■ **Problem to work on**:
The word "Hempty" marks the lines you need; copy each of them from the data.

**** Data provided

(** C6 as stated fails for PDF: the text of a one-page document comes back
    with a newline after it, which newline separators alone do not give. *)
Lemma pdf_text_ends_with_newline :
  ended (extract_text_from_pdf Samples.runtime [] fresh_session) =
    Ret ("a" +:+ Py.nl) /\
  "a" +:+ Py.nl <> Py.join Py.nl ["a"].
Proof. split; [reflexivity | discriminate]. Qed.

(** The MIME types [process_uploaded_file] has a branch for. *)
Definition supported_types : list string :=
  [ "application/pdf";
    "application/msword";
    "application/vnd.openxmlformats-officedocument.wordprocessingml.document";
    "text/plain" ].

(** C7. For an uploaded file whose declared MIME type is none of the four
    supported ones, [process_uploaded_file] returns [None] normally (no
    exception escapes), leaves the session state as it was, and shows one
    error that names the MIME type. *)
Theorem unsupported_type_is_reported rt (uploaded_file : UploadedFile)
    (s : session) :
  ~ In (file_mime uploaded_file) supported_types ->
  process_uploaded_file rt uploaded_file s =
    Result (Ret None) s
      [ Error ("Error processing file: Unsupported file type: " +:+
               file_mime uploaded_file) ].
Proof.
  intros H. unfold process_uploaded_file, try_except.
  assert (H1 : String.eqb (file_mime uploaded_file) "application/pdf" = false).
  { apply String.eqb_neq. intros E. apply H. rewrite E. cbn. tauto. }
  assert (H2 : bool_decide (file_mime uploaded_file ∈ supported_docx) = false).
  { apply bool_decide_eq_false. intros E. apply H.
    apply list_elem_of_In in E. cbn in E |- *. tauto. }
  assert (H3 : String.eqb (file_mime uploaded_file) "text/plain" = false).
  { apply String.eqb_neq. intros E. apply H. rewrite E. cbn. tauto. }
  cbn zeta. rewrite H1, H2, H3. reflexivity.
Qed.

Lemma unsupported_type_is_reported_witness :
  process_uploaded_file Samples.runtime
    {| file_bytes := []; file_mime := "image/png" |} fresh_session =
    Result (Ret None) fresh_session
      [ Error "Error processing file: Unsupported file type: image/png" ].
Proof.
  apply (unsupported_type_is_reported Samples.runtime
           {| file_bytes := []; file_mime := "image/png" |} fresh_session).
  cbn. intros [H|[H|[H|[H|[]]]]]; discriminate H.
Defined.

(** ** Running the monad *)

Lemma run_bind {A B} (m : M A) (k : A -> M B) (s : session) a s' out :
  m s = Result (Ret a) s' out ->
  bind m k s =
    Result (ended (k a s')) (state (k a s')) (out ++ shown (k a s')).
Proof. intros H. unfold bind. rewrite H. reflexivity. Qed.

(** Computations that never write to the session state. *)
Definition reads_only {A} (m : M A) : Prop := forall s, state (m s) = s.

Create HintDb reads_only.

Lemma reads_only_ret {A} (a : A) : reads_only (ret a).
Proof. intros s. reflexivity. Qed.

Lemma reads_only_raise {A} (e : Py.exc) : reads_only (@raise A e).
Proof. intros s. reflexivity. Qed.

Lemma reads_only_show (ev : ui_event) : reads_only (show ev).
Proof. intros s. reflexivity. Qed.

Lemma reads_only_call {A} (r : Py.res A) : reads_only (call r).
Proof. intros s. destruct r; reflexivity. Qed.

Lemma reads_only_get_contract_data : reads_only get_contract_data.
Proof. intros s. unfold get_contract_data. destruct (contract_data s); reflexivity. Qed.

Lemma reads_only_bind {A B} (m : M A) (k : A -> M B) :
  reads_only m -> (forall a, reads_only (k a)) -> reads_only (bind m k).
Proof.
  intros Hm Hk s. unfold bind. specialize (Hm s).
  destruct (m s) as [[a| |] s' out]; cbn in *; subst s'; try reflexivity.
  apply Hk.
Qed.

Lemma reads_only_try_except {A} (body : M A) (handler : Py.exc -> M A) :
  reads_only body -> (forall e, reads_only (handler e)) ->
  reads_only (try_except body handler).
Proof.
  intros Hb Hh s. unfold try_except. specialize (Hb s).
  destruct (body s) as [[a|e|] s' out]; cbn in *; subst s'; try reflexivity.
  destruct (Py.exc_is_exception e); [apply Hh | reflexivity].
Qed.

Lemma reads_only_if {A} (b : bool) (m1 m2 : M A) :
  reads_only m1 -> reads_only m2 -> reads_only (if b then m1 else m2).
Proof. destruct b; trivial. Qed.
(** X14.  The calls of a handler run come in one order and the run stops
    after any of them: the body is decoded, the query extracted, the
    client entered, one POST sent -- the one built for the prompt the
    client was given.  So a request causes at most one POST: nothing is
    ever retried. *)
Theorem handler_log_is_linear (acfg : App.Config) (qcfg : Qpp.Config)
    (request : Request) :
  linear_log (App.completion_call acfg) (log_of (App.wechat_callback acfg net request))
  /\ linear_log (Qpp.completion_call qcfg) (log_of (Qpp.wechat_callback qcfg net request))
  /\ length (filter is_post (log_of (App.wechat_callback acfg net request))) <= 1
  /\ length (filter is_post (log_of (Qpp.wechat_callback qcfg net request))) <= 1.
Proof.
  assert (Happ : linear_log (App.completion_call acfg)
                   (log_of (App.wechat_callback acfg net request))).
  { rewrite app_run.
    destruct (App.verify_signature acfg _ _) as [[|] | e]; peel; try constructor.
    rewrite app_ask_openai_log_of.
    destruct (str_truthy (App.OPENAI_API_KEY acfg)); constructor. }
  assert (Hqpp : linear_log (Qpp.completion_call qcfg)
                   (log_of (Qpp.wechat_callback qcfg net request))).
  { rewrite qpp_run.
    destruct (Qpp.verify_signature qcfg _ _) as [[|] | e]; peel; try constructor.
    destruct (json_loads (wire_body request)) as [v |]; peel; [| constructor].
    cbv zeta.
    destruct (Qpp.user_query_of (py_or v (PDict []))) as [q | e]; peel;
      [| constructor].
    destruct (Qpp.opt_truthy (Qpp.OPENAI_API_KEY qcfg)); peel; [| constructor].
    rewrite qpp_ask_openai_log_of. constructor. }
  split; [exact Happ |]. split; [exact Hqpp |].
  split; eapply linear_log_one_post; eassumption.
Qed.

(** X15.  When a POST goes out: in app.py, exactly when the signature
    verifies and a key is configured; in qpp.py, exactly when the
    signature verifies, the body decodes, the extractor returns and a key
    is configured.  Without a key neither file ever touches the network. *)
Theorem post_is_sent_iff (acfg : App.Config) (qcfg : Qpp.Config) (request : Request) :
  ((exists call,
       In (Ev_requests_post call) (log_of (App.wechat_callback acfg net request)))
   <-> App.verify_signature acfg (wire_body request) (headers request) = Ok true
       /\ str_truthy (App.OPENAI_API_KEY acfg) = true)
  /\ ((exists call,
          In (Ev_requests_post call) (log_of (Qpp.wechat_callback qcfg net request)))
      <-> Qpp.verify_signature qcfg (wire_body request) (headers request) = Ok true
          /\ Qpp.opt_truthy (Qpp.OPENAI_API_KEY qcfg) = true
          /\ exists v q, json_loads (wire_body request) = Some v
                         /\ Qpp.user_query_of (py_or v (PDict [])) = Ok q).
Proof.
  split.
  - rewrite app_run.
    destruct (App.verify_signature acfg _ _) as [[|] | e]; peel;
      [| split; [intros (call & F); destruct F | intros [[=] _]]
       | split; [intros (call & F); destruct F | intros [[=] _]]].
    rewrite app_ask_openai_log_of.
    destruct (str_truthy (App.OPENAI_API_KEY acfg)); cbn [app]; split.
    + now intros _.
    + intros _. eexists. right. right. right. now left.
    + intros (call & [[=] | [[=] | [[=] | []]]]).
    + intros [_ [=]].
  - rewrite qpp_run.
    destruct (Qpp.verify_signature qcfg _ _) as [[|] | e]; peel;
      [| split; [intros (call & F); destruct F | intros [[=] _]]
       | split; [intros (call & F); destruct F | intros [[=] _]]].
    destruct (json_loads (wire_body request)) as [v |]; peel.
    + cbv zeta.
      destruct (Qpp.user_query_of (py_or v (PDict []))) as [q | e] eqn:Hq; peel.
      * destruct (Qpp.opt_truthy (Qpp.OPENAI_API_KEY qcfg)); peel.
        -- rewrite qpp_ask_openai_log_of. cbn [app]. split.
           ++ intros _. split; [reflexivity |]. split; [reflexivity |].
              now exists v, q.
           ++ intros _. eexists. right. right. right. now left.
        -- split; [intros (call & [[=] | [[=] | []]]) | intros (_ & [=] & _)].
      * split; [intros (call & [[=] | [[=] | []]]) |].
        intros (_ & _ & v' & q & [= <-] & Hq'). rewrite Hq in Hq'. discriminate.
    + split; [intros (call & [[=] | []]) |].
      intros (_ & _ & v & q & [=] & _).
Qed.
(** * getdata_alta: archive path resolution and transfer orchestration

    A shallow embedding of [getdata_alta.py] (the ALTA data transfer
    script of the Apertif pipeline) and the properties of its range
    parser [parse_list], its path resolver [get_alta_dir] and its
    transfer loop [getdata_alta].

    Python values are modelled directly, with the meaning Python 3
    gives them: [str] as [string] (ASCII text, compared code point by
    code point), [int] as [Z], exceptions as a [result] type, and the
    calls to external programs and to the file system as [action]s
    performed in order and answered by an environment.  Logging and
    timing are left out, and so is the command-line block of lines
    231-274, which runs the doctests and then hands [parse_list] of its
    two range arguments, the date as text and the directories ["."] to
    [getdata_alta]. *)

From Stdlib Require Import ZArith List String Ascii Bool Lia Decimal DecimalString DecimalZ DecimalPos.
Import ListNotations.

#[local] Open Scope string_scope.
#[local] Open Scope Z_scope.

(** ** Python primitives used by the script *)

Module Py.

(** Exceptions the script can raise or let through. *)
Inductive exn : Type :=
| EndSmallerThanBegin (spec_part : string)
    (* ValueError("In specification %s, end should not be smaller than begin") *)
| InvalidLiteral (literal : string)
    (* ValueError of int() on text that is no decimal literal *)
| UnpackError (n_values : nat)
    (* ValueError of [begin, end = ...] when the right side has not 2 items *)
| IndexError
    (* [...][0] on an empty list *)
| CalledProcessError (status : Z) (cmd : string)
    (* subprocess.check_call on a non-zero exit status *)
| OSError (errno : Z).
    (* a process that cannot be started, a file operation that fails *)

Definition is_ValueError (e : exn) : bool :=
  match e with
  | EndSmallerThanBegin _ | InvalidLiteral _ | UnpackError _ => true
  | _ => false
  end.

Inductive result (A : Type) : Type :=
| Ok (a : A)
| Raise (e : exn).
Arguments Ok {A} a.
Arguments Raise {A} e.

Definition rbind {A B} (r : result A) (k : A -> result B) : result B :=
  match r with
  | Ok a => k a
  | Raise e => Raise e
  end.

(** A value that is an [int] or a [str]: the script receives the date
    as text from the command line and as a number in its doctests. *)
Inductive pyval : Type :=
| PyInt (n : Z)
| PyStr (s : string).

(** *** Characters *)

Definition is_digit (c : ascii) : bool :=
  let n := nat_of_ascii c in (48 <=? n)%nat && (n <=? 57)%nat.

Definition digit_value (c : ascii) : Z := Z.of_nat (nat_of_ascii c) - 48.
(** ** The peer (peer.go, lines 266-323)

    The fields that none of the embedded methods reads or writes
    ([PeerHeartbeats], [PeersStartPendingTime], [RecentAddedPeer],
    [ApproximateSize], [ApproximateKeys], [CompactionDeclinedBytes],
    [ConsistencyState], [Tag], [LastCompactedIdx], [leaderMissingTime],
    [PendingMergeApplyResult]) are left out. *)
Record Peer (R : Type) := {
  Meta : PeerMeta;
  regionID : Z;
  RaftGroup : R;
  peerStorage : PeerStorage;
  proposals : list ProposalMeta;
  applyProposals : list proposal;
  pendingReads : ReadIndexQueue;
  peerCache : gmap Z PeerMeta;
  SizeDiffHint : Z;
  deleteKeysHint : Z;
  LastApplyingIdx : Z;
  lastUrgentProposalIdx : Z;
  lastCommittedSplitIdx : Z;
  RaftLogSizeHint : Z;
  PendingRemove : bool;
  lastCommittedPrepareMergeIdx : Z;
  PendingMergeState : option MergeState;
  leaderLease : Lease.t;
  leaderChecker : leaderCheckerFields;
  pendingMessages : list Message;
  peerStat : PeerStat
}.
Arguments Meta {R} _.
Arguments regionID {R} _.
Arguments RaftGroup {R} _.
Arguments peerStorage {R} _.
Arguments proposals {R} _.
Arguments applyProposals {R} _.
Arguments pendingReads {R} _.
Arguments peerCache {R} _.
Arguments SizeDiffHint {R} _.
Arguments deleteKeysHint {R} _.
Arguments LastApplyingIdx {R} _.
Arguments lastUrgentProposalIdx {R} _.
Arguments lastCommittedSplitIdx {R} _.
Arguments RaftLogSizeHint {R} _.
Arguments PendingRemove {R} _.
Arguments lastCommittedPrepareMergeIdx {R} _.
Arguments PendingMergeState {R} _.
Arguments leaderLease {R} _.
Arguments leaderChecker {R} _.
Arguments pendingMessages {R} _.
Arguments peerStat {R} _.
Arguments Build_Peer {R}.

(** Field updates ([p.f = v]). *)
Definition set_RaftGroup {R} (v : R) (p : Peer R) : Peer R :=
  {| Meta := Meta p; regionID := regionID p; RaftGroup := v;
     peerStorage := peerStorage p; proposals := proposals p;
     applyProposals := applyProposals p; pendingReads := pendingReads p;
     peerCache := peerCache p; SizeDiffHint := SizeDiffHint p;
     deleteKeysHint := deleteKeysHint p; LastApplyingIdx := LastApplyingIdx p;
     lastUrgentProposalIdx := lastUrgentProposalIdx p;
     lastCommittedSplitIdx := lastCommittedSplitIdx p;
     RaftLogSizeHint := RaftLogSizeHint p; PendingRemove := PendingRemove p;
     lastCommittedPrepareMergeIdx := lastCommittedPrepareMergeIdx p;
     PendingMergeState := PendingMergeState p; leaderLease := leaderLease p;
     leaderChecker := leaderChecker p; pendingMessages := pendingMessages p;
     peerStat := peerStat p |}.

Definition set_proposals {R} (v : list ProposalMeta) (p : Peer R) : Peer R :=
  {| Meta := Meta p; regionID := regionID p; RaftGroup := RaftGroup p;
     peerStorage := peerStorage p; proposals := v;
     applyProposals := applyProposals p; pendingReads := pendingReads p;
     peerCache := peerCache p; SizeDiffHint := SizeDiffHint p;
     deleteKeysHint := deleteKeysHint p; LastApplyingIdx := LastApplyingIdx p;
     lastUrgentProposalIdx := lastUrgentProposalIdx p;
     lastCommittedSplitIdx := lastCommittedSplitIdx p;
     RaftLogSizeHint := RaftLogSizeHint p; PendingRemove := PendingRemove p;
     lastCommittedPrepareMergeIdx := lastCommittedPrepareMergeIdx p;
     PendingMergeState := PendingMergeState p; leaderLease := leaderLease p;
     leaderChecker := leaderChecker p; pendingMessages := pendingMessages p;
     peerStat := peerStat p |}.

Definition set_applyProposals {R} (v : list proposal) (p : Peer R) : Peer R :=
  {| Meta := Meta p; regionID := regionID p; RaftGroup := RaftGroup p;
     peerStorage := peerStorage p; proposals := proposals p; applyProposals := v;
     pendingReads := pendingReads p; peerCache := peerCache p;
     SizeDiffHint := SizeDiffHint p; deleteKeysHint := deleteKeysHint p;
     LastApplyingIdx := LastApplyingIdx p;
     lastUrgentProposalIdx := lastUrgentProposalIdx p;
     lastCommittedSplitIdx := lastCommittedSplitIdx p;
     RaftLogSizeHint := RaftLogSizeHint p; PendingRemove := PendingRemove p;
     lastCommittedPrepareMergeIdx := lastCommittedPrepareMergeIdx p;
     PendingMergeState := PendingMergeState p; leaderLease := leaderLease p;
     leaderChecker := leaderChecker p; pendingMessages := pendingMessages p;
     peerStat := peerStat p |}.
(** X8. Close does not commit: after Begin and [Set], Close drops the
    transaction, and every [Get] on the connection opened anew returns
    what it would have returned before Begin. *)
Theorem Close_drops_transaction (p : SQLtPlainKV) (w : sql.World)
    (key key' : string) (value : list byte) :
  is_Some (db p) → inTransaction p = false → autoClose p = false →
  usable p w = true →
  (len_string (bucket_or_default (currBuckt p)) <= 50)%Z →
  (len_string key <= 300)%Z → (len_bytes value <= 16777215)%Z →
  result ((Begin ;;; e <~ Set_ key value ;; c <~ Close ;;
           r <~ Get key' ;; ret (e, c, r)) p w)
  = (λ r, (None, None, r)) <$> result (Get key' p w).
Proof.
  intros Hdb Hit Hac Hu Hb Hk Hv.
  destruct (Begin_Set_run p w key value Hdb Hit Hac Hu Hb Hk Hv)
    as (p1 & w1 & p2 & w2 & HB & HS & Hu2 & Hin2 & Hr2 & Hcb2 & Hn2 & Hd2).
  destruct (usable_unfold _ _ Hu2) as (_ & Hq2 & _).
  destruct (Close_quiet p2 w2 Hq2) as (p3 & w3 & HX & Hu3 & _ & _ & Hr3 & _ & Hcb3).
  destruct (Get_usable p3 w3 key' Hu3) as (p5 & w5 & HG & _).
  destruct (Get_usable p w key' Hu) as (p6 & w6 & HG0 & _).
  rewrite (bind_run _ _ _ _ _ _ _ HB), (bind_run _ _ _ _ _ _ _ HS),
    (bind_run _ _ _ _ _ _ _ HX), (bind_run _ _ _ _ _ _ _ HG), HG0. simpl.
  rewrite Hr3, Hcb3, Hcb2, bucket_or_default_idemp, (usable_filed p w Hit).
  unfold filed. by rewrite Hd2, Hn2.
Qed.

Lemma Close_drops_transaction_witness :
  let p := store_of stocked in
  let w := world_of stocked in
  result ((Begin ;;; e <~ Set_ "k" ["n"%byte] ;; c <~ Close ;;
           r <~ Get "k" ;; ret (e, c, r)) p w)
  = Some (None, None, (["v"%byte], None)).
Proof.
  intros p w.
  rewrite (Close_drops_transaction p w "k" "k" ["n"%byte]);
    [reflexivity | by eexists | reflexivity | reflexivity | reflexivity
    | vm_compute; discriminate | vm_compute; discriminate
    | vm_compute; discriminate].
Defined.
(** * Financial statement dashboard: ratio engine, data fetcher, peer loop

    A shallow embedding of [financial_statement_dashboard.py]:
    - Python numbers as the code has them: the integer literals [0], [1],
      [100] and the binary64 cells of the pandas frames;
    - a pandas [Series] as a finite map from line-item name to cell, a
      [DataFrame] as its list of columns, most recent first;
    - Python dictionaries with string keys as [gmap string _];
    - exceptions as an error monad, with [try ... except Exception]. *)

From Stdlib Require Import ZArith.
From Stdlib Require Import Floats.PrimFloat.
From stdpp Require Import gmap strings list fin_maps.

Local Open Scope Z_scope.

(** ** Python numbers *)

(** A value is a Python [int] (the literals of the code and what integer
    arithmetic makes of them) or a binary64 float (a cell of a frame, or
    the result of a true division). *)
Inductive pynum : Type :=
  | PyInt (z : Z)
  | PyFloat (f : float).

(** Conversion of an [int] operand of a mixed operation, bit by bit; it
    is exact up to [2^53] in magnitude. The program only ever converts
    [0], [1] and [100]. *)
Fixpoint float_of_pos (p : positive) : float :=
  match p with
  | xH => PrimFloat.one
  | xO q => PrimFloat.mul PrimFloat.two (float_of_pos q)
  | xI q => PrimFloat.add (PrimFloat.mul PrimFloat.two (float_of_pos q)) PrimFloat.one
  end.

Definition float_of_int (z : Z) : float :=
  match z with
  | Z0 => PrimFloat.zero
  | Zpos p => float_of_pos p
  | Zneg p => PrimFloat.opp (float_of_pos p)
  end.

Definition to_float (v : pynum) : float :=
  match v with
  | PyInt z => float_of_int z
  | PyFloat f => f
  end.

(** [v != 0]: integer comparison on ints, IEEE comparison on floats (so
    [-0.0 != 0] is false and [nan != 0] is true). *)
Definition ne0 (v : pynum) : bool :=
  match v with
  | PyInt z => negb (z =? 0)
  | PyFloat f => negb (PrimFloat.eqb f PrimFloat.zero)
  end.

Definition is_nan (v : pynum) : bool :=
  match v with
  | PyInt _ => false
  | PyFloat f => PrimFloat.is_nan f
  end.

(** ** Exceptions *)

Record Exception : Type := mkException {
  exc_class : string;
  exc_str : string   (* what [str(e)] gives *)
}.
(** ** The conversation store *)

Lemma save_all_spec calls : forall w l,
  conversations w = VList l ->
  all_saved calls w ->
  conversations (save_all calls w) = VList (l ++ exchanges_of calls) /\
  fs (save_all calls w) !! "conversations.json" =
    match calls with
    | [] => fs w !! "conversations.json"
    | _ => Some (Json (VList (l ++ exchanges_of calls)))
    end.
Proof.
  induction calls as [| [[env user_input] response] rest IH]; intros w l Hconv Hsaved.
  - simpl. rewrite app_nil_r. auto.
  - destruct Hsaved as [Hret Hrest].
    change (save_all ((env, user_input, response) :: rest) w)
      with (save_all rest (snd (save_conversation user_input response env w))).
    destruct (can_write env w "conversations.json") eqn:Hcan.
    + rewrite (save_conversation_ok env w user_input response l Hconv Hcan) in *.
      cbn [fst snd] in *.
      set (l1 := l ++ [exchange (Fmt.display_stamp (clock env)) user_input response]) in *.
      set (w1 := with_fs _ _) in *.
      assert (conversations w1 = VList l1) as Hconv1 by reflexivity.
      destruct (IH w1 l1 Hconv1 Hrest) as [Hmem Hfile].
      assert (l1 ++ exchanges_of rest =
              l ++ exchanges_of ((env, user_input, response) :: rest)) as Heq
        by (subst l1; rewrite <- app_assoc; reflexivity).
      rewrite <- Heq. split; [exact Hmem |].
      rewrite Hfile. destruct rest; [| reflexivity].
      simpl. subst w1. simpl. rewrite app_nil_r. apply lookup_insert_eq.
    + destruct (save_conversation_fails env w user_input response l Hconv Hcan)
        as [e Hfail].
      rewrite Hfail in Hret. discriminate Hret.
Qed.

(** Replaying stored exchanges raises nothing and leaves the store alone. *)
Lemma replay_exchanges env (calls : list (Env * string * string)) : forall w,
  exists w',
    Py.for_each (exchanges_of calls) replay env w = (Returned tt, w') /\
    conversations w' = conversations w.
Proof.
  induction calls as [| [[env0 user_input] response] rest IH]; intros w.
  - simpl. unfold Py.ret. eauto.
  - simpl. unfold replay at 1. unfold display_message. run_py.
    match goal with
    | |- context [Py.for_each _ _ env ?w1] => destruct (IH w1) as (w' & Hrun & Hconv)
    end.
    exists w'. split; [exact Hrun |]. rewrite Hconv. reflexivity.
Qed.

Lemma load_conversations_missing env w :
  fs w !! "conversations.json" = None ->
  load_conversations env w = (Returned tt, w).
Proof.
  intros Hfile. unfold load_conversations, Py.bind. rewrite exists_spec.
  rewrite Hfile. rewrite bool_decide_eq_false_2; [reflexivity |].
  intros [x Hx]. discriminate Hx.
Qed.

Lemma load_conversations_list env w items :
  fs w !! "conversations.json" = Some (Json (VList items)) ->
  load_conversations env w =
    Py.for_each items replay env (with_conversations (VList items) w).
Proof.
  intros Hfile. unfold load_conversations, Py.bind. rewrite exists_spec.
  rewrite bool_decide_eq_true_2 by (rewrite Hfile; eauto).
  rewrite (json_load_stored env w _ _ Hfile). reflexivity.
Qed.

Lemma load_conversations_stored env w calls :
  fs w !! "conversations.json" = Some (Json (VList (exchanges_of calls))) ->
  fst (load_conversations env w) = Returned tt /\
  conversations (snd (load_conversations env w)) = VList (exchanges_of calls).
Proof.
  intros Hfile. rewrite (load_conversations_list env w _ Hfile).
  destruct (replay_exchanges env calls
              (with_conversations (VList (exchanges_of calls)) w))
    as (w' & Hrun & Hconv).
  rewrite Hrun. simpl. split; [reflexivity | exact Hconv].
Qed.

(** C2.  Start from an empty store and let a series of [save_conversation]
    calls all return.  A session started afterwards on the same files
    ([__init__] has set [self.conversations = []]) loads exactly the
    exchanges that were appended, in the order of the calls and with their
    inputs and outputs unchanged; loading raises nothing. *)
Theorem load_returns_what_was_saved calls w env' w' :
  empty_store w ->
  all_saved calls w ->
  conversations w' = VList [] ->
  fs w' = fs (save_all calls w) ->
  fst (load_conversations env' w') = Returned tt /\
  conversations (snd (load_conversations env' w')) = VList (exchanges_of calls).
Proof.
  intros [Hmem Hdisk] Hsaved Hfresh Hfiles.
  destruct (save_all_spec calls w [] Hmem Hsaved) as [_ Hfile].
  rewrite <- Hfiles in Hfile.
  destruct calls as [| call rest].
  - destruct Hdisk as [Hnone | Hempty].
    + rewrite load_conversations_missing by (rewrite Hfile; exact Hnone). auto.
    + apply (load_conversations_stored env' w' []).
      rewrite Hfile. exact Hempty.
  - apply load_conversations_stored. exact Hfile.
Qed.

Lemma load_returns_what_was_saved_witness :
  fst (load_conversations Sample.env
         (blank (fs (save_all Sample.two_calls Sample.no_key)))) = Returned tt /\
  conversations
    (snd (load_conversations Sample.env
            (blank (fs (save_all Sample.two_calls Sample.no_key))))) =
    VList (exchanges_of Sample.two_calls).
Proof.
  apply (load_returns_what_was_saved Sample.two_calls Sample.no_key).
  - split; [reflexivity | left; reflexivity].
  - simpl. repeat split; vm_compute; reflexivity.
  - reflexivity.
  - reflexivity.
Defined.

********

■ **Answer box**:
  - destruct Hdisk as [Hnone | Hempty].
      rewrite Hfile. exact Hempty.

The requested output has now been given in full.